S'ils avaient décidé de lire l'opinion avec laquelle ils étaient d'accord, ils auraient fait 7 $; s'ils avaient choisi l'opinion opposée, ils auraient gagné 10. Étonnamment, 63% des personnes ont préféré lire l'opinion avec laquelle elles étaient d'accord, rejetant la possibilité de gagner plus.

Dans des cas comme celui-ci, nous choisissons d'ignorer pour éviter la dissonance cognitive. Nous avons développé notre vision du monde en manipulant nos idées et nos croyances, et nous craignons que des opinions contraires ne fassent tomber ce château de cartes. C'est pourquoi nous préférons ignorer tout ce qui ne correspond pas à notre vision de la réalité. Cela signifie que, fondamentalement, l'ignorance motivée exprime la peur.

Comment cette peur nous est-elle inculquée ?

« La peur de notre ignorance est une sensation qui nous est systématiquement inculquée pendant la période scolaire. C'est ce sentiment de ne pas savoir quelque chose que beaucoup savent, alors il vaut mieux se taire et se conformer », explique le philologue Igor Sibaldi.

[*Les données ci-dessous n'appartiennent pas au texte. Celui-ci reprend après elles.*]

(* ===== verification/Json.v ===== *)
(** * JSON text

    [json.dumps(v, ensure_ascii=False, allow_nan=False, sort_keys=True,
    separators=(",", ":"))] and [json.loads(text, object_pairs_hook=hook,
    parse_constant=reject)] of the standard library, as the daemon's protocol
    uses them: the compact printer with sorted keys, and the scanner (strings
    with their escapes and surrogate pairs, numbers, arrays, objects, white
    space, nesting limit).  The text of a float and its value are parameters
    ([FloatText]) with the law of CPython ([float(repr(x)) == x]).

    A text is a byte string; a lone surrogate, which a Python string may hold
    and UTF-8 may not, is the three bytes its code point would have, so
    [valid_utf8] tells the strings that [encode] accepts.  A float too large
    for a double is the infinity: the value [2 ^ 1024] or more. *)
From S2P Require Import Prelude PyStr PyVal.
From Stdlib Require Import Ascii Sorted.

(** ** UTF-8 *)

Definition in_range (a b : N) (c : ascii) : bool := (a <=? byte_of c)%N && (byte_of c <=? b)%N.

(** What a strict UTF-8 decoder accepts: no overlong form, no surrogate,
    nothing above U+10FFFF. *)
Fixpoint valid_utf8 (s : string) : bool :=
  match s with
  | EmptyString => true
  | String a r =>
      if (byte_of a <? 128)%N then valid_utf8 r
      else match r with
      | EmptyString => false
      | String b r =>
          if in_range 194 223 a then is_cont b && valid_utf8 r
          else match r with
          | EmptyString => false
          | String c r =>
              if in_range 224 239 a
              then (if (byte_of a =? 224)%N then in_range 160 191 b
                    else if (byte_of a =? 237)%N then in_range 128 159 b
                    else is_cont b) && is_cont c && valid_utf8 r
              else match r with
              | EmptyString => false
              | String d r =>
                  in_range 240 244 a
                  && (if (byte_of a =? 240)%N then in_range 144 191 b
                      else if (byte_of a =? 244)%N then in_range 128 143 b
                      else is_cont b) && is_cont c && is_cont d && valid_utf8 r
              end
          end
      end
  end.

(** The bytes of one code point. *)
Definition utf8_of (n : N) : string :=
  if (n <? 128)%N then String (ascii_of_N n) ""
  else if (n <? 2048)%N
  then String (ascii_of_N (192 + n / 64)) (String (ascii_of_N (128 + n mod 64)) "")
  else if (n <? 65536)%N
  then String (ascii_of_N (224 + n / 4096)) (String (ascii_of_N (128 + n / 64 mod 64))
         (String (ascii_of_N (128 + n mod 64)) ""))
  else String (ascii_of_N (240 + n / 262144)) (String (ascii_of_N (128 + n / 4096 mod 64))
         (String (ascii_of_N (128 + n / 64 mod 64)) (String (ascii_of_N (128 + n mod 64)) ""))).

(** ** Numbers *)

(** A finite double in canonical form; at [2 ^ 1024] the double is infinite. *)
Definition float_finite (m e : Z) : bool :=
  (if (0 <=? e)%Z then Z.abs m * 2 ^ e <? 2 ^ 1024 else Z.abs m <? 2 ^ (1024 - e))%Z.
Definition is_double (m e : Z) : bool :=
  ((m =? 0) && (e =? 0) || Z.odd m && (Z.abs m <? 2 ^ 53) && (-1074 <=? e))%Z && float_finite m e.

Definition is_digit (c : ascii) : bool := in_range 48 57 c.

A l'école, l'ignorance prend un halo négatif. On pointe du doigt l'ignorant. Et cela crée un paradoxe car pour vaincre l'ignorance, nous devons d'abord la reconnaître, mais nous ne pouvons pas la reconnaître de peur d'être étiqueté comme ignorant. L'écrivain Baltasar Gracian a déclaré que "la première étape de l'ignorance est de présumer de savoir".


Se débarrasser de l'ignorance n'est pas très difficile, il suffit de s'informer, "mais c'est impossible pour la grande majorité des gens, car l'habitude de se sentir ignorant est plus forte que leur désir d'apprendre", selon Sibaldi.


L'ignorance devient une zone de confort dans laquelle nous nous sentons trop à l'aise pour l'abandonner. Ou peut-être que nous ne nous sentons pas à l'aise, mais la peur de ce qui se trouve à l'extérieur, de tout ce qui remet en question nos croyances, est si forte qu'elle nous maintient paralysés dans cette zone de confort. Nous choisissons donc d'ignorer.


Choisissez de savoir

L'ignorant n'est pas celui qui ne sait pas, mais celui qui ne veut pas savoir. Par conséquent, la première étape pour évincer l'ignorance est de développer un état d'esprit de croissance, un esprit ouvert qui nous permet d'explorer autant de possibilités que possible.

Nous ne pouvons pas nous débarrasser de nos stéréotypes et de nos croyances du jour au lendemain, mais nous pouvons les remettre en question et regarder au-delà de ce que nous avons toujours tenu pour acquis. Nous devrions avoir davantage peur de mourir lentement chaque jour dans notre zone de confort, qui se rétrécit de plus en plus, plutôt que de sortir et de découvrir le monde, aussi différent ou incertain soit-il.